**Required work:** Once you reach the line containing "- cbn [NewWriter" in the data below, restate each line word for word up to and including the one containing "- unfold bodyBytes.".
------ Supplied data
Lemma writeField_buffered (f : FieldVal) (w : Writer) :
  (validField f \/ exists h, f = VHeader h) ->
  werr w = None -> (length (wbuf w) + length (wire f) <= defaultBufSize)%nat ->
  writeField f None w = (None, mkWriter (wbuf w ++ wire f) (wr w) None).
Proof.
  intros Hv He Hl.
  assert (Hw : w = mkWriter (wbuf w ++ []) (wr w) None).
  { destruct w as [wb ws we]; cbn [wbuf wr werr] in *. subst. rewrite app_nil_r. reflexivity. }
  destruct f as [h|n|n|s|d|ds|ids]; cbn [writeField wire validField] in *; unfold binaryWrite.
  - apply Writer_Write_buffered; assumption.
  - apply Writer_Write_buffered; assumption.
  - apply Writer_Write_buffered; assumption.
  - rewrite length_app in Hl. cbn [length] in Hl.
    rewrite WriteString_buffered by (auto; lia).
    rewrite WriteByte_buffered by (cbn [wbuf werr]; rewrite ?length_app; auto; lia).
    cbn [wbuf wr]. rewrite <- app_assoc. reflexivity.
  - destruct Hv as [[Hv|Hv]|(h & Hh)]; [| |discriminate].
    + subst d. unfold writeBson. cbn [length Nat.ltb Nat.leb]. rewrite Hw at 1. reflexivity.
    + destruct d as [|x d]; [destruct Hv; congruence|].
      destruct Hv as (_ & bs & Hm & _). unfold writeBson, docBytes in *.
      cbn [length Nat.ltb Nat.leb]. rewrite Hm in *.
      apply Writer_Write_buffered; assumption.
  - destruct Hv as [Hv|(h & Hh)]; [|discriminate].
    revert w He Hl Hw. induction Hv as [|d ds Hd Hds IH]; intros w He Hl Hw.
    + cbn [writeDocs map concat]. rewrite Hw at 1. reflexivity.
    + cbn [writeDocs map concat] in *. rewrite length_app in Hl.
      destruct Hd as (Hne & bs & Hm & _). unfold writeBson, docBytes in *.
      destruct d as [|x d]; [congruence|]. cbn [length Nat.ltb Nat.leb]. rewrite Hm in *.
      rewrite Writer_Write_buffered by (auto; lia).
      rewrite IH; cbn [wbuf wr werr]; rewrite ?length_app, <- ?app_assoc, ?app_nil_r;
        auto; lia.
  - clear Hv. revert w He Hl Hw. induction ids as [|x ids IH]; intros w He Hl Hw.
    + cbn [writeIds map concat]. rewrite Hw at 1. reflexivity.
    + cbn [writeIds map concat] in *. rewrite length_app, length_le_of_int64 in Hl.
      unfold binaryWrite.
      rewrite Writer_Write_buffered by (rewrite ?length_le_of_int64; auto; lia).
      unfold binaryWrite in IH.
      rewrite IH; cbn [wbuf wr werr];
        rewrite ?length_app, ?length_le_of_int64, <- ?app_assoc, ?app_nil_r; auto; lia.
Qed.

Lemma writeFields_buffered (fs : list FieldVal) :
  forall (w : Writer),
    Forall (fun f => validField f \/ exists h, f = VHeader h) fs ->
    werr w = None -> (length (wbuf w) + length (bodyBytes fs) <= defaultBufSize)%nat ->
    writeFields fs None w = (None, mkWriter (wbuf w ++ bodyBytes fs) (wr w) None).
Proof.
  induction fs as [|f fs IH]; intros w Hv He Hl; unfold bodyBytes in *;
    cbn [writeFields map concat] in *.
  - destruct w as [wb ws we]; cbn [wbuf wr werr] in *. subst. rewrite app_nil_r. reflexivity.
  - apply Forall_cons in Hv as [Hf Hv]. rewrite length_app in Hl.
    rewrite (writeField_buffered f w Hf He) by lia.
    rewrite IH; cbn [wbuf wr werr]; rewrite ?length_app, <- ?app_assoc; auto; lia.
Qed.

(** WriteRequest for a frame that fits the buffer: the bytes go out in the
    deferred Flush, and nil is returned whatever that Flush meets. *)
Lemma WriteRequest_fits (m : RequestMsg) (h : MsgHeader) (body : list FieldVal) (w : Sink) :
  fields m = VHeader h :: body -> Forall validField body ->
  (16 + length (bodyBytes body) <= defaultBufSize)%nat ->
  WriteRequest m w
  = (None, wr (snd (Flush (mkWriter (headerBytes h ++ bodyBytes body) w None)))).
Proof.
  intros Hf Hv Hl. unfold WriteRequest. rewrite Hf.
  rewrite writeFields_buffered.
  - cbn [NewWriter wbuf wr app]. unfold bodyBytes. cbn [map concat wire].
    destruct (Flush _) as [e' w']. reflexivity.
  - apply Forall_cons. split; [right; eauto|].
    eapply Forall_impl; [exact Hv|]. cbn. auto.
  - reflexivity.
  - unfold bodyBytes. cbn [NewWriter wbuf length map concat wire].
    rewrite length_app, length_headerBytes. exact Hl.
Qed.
------------
------ Supplied data
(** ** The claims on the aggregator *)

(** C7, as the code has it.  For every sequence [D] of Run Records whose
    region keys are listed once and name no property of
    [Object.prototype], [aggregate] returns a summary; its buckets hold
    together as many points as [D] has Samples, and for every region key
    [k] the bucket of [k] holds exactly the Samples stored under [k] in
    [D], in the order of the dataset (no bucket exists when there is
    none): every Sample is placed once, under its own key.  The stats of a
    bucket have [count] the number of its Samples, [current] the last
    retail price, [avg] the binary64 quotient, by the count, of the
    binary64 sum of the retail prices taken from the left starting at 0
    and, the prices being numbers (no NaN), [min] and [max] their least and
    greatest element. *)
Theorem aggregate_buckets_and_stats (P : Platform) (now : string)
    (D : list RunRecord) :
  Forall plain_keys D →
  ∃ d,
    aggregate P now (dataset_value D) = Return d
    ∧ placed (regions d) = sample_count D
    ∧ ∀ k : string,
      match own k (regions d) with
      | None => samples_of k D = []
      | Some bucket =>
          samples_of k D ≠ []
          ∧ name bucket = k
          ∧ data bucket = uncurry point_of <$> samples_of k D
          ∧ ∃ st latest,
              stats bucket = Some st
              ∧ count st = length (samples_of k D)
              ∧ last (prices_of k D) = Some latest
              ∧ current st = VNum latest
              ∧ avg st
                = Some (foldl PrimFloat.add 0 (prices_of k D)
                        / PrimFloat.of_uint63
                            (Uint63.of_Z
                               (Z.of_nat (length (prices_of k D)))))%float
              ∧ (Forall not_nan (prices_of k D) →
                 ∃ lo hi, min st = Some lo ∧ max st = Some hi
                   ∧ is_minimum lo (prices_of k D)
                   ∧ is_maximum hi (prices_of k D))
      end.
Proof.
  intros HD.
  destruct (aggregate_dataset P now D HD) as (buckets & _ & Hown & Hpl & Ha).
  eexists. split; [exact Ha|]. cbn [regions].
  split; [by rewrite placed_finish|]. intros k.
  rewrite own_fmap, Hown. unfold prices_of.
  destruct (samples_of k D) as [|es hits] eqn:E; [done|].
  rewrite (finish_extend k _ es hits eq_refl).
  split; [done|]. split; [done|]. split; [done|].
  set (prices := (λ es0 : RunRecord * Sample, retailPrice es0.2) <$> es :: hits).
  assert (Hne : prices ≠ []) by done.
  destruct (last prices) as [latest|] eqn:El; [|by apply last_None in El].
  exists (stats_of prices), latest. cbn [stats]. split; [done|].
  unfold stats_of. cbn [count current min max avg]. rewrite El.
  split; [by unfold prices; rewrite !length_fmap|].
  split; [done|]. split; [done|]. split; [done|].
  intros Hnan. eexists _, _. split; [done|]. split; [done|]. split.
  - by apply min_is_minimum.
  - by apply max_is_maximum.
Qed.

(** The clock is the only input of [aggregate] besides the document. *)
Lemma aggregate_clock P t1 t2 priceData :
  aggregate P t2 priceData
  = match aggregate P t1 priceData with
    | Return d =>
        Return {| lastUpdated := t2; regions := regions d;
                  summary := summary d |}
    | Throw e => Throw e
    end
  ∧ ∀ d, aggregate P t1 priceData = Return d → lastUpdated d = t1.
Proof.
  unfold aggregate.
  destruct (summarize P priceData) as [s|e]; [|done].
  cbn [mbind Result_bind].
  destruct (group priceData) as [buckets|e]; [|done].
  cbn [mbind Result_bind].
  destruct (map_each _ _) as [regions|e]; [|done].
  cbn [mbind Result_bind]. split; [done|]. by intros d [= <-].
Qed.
------------
**Output:**
  - cbn [NewWriter wbuf wr app]. unfold bodyBytes. cbn [map concat wire].
    destruct (Flush _) as [e' w']. reflexivity.
  - apply Forall_cons. split; [right; eauto|].
    eapply Forall_impl; [exact Hv|]. cbn. auto.
  - reflexivity.
  - unfold bodyBytes. cbn [NewWriter wbuf length map concat wire].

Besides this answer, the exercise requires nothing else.